As we have analyzed at another time , this is going to affect female students, who assume private, reproductive and emotional management behavior patterns that are not visible and consequently are not valued.

A weakness and a strength

This issue is a weakness and, in turn, can be a strength in a context in which progress is being made in the implementation of active learning .

It is a weakness because, if these issues are not considered, these methodologies can negatively affect female students, in addition to unconsciously and invisibly reproducing inequalities.

However, this explosion of active learning methodologies can also be an opportunity: if the key to cooperative methodologies is for students to be co-responsible for the advancement of their classmates’ learning, they can be oriented so that it is done equally .

Interdependence and reflection

Cooperative methodologies such as project, case or problem based learning are based on two key aspects: reciprocal interdependence and group reflection on the progress of learning.

The first principle considers that learning is not an individual negative sum game in which one person wins against the rest of the group. On the contrary, interdependence implies a positive sum game in which all the people that make up the group have to take responsibility not only for their progress, but also for the progress of the rest of the components. To address this collective responsibility, a tool that is often used is the group contract .

Group contract

This document usually begins with a photo that shows the group identity (one of us) and usually ends with the signature of all of its components. It usually contains a diagnosis of the strengths and weaknesses of each member of the group, their individual commitments, collective commitments, the way tasks are distributed and problems are managed.

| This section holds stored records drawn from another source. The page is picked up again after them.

Lemma perform_test_search_runs (keyword : string) (max_results : Z)
    (w : World) :
  wp (perform_test_search env keyword max_results) w
    (test_search_post keyword max_results w).
Proof.
  unfold perform_test_search, try_test_search.
  apply wp_try_except. repeat probe_step.
  all: try match goal with
           | H : isinstance Exception _ = false |- _ =>
               rewrite isinstance_Exception in H; discriminate H
           end.
  all: do 2 eexists; split; [reflexivity|].
  all: split; [trace_simpl; reflexivity|]; trace_simpl.
  all: split; [reflexivity|]; split; [reflexivity|].
  all: split; [reflexivity|].
  all: split; [cbn; auto|].
  all: split;
    [intros sr Hin Hid; in_cases Hin; injection Hin as <-;
     apply search_idlist_get in Hid;
     destruct Hid as (Ht & Hc & es & Hg1 & Hg2);
     try rewrite Ht, Hc in *; cbn [negb] in *;
     try reflexivity; exfalso;
     assert (negb (truthy (PList [])) = true) by reflexivity;
     congruence|].
  all: split;
    [intros ids Hin; in_cases Hin; injection Hin as Hp Ha;
     try reflexivity; exfalso; subst;
     match goal with
     | H : join _ _ = inl _ |- _ =>
         cbn [join] in H; rewrite all_str_map_PStr in H; discriminate H
     | H : negb (rows_truthy []) = false |- _ => discriminate H
     end|].
  all: split;
    [intros p' articles' Hin Hne; in_cases Hin; injection Hin as Hp Ha;
     subst;
     first [ split; reflexivity
           | exfalso; destruct articles'; [congruence | discriminate] ]|].
  all: intros ev e0 Hin Hf; in_cases Hin; subst ev; cbn in Hf;
    first [discriminate Hf | injection Hf as <-; reflexivity].
Qed.

End ProbeProperties.

(** ** The debug probes: what they report *)

Section ProbeTheorems.

Context (env : Env).

(** [perform_test_search] in terms of the events it emitted. *)
Lemma perform_test_search_emitted (keyword : string) (max_results : Z)
    (w : World) :
  let run := perform_test_search env keyword max_results in
  test_search_post keyword max_results w (fst (run w)) (snd (run w)) /\
  trace (fst (run w)) = (trace w ++ emitted run w)%list.
Proof.
  intros run.
  pose proof (perform_test_search_runs env keyword max_results w) as H.
  unfold wp in H. fold run in H. split; [exact H|].
  destruct H as (evs & res & _ & T & _).
  unfold emitted. rewrite T at 1. now rewrite T, skipn_length_app.
Qed.

(** An exception of the [try] body becomes an error result with its
    message. *)
Lemma perform_test_search_catches (keyword : string) (max_results : Z)
    (w : World) (e : Exc) :
  snd (try_test_search env keyword max_results w) = inl e ->
  snd (perform_test_search env keyword max_results w) =
    inr (mkResult error MSearchFailed (DText (str_exc e)) None).
Proof.
  unfold perform_test_search, try_except.
  destruct (try_test_search env keyword max_results w) as [w1 [e1|res]];
    cbn [snd]; [|discriminate].
  intros H; injection H as ->. cbn [select_clause].
  now rewrite isinstance_Exception.
Qed.

(** (C8) [perform_test_search] always returns a result tagged success,
    warning or error and lets no exception out.  An empty identifier list
    gives a warning; so does a detail fetch that returns no record for the
    (string) identifiers found; a detail fetch that returns records gives
    a success carrying them; and any exception, raised by the search, by
    the detail fetch or by the code in between, gives an error whose
    details are the message of the exception. *)
Theorem test_search_reports_every_outcome
    (keyword : string) (max_results : Z) (w : World) :
  let run := perform_test_search env keyword max_results in
  let evs := emitted run w in
  (exists res,
      snd (run w) = inr res /\
      (status res = success \/ status res = warning \/ status res = error)) /\
  (forall sr,
      In (CallSearch keyword max_results 30 (inr sr)) evs ->
      search_idlist sr = Some (PList []) ->
      exists res, snd (run w) = inr res /\ status res = warning) /\
  (forall ids,
      In (CallDetails (PList (map PStr ids)) (inr [])) evs ->
      exists res, snd (run w) = inr res /\ status res = warning) /\
  (forall p articles,
      In (CallDetails p (inr articles)) evs -> articles <> [] ->
      exists res,
        snd (run w) = inr res /\ status res = success /\
        details res = DArticles articles) /\
  (forall ev e,
      In ev evs -> failure_of ev = Some e ->
      snd (run w) =
        inr (mkResult error MSearchFailed (DText (str_exc e)) None)) /\
  (forall e,
      snd (try_test_search env keyword max_results w) = inl e ->
      snd (run w) =
        inr (mkResult error MSearchFailed (DText (str_exc e)) None)).
Proof.
  intros run evs.
  destruct (perform_test_search_emitted keyword max_results w) as [Hpost T].
  fold run in Hpost, T. fold evs in T.
  destruct Hpost
    as (evs' & res & Hr & T' & _ & _ & _ & Hst & Ha & Hb & Hc & Hd).
  assert (evs' = evs) by (rewrite T in T'; now apply app_inv_head in T').
  subst evs'.
  repeat split.
  - exists res. auto.
  - intros sr Hin Hid. exists res. eauto.
  - intros ids Hin. exists res. eauto.
  - intros p articles Hin Hne. exists res.
    destruct (Hc _ _ Hin Hne). auto.
  - intros ev e Hin Hf. rewrite Hr. f_equal. eauto.
  - apply perform_test_search_catches.
Qed.

(** (C9) Neither probe touches the store: after [test_pubmed_connection]
    and after [perform_test_search] the store is what it was, and neither
    called the merge. *)
Theorem probes_leave_the_store_alone
    (keyword : string) (max_results : Z) (w : World) :
  store (fst (test_pubmed_connection env w)) = store w /\
  no_merge (emitted (test_pubmed_connection env) w) /\
  store (fst (perform_test_search env keyword max_results w)) = store w /\
  no_merge (emitted (perform_test_search env keyword max_results) w).
Proof.
  pose proof (test_pubmed_connection_runs env w) as Hc.
  unfold wp in Hc. destruct Hc as [Hw _].
  destruct (perform_test_search_emitted keyword max_results w) as [Hpost T].
  destruct Hpost as (evs' & res & _ & T' & Hs & _ & Hnm & _).
  assert (evs' = emitted (perform_test_search env keyword max_results) w)
    by (rewrite T in T'; now apply app_inv_head in T').
  subst evs'.
  split; [rewrite Hw; reflexivity|].
  split; [|split; assumption].
  unfold emitted. rewrite Hw. cbn [trace emit_ev].
  rewrite skipn_length_app. reflexivity.
Qed.

(** When the value under [einforesult] is not an object, the success
    branch raises [AttributeError] while it formats the details, and no
    clause of the [try] catches it. *)
Lemma connection_escapes_on_odd_info (w : World) (resp : Response)
    (d : list (string * PyVal)) (info : PyVal) (e : Exc) :
  requests_get_answer env einfo_url w = inr resp ->
  http_ok resp ->
  json resp = inr (PDict d) ->
  lookup "einforesult" d = Some info ->
  get info "version" (PStr "不明") = inl e ->
  snd (test_pubmed_connection env w) = inl e /\
  exc_class e = AttributeError.
Proof.
  intros Ha Hok Hj Hl Hg.
  assert (Hcls : exc_class e = AttributeError).
  { destruct info; cbn in Hg; try discriminate;
      injection Hg as <-; reflexivity. }
  split; [|exact Hcls].
  probe_unfold. rewrite Ha. probe_cbn.
  unfold http_ok in Hok. rewrite Hok, Hj. probe_cbn.
  rewrite Hl. cbn -[einfo_url isinstance get]. rewrite Hg.
  probe_cbn. unfold isinstance. rewrite Hcls. reflexivity.
Qed.

End ProbeTheorems.

(** (C7) [test_pubmed_connection] does not always return a tagged result.
    On a 200 answer whose body is the JSON document
    [{"einforesult": null}], which holds the recognised key, it raises
    [AttributeError] instead of returning a success; on a 200 answer whose
    body is the JSON document [null], which lacks the key, it raises
    [TypeError] instead of returning a warning. *)
Theorem connection_probe_lets_exceptions_out :
  snd (test_pubmed_connection env_null_info empty_world) =
    inl (mkExc AttributeError
           "'NoneType' object has no attribute 'get'") /\
  snd (test_pubmed_connection env_null_body empty_world) =
    inl (mkExc TypeError "argument of type 'NoneType' is not iterable").
Proof. split; vm_compute; reflexivity. Qed.

Lemma test_search_reports_every_outcome_witness :
  (exists res,
      snd (perform_test_search env_no_hits "crowding" 2 empty_world) =
        inr res /\ status res = warning) /\
  (exists res,
      snd (perform_test_search env_lost_details "crowding" 2 empty_world) =
        inr res /\ status res = warning) /\
  (exists res,
      snd (perform_test_search env_one_new "crowding" 2 empty_world) =
        inr res /\ status res = success /\
      details res = DArticles [sample_article "2"]) /\
  snd (perform_test_search env_search_down "crowding" 2 empty_world) =
    inr (mkResult error MSearchFailed (DText "connection refused") None).
Proof.
  split; [|split; [|split]].
  - apply (proj1 (proj2 (test_search_reports_every_outcome env_no_hits
                           "crowding" 2 empty_world)) (idlist_result [])).
    + vm_compute. auto.
    + reflexivity.
  - apply (proj1 (proj2 (proj2 (test_search_reports_every_outcome
                                  env_lost_details "crowding" 2
                                  empty_world))) ["1"]).
    vm_compute. auto.
  - apply (proj1 (proj2 (proj2 (proj2 (test_search_reports_every_outcome
                                         env_one_new "crowding" 2
                                         empty_world))))
             (PList [PStr "2"]) [sample_article "2"]).
    + vm_compute. auto.
    + discriminate.
  - apply (proj2 (proj2 (proj2 (proj2 (proj2
             (test_search_reports_every_outcome env_search_down "crowding" 2
                empty_world)))))
             (mkExc ConnectionError "connection refused")).
    reflexivity.
Defined.

(** ** The batch run: calls, totals and log of a whole run *)

Section BatchReports.

Context (env : Env).



(** (X3) The calls of a run are arranged as the code nests them: every
    detail fetch asks for the identifier list of the search result
    returned just before it, a list Python takes for true; every merge is
    given the record list that the detail fetch just before it returned,
    and that list is not empty.  So no run merges an empty batch. *)
Theorem calls_follow_the_nesting
    (keywords : option (list string)) (m d pause_seconds : Z) (w : World) :
  let run := batch_fetch_articles env keywords m d pause_seconds in
  calls_justified None (emitted run w) /\
  (forall articles answer,
      In (CallMerge articles answer) (emitted run w) -> articles <> []) /\
  (forall p answer,
      In (CallDetails p answer) (emitted run w) -> truthy p = true).
Proof.
  intros run.
  destruct (batch_fetch_articles_report_emitted env keywords m d
              pause_seconds w) as (evs & J & _ & _ & _ & _ & E).
  fold run in E.
  assert (HJ : calls_justified None (emitted run w)).
  { destruct (snd (run w)) as [e|total_new].
    - now rewrite E.
    - destruct E as [_ E]. rewrite E.
      apply calls_justified_app; [exact J|].
      apply calls_justified_closing. }
  split; [exact HJ|]. split.
  - intros articles answer. apply (calls_justified_merge _ _ _ _ HJ).
  - intros p answer. apply (calls_justified_details _ _ _ _ HJ).
Qed.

This contract can be an excuse to work with the students on roles and the distribution of responsibilities with a gender perspective. After its writing, we could rethink with the students what the photos express, the commitments that are assumed and who assumes them, the way in which gender norms are expressed in the identification of individual strengths and weaknesses.

In short, the elaboration of this group contract can be an excuse to identify explicit commitments to try to overcome or face gender norms and potential inequalities in group work.

Report on inequalities

For the elaboration of this contract, it could be pertinent to inform the students about how gender inequalities operate.

At this moment, in the Political Science degree at the UPV/EHU we are analyzing gender biases in learning, supported by four questionnaires that seek to identify differences in the assessment of cooperative skills by students, in learning styles , on the impact of the impostor syndrome or impostor , and on the distribution of tasks associated with group work.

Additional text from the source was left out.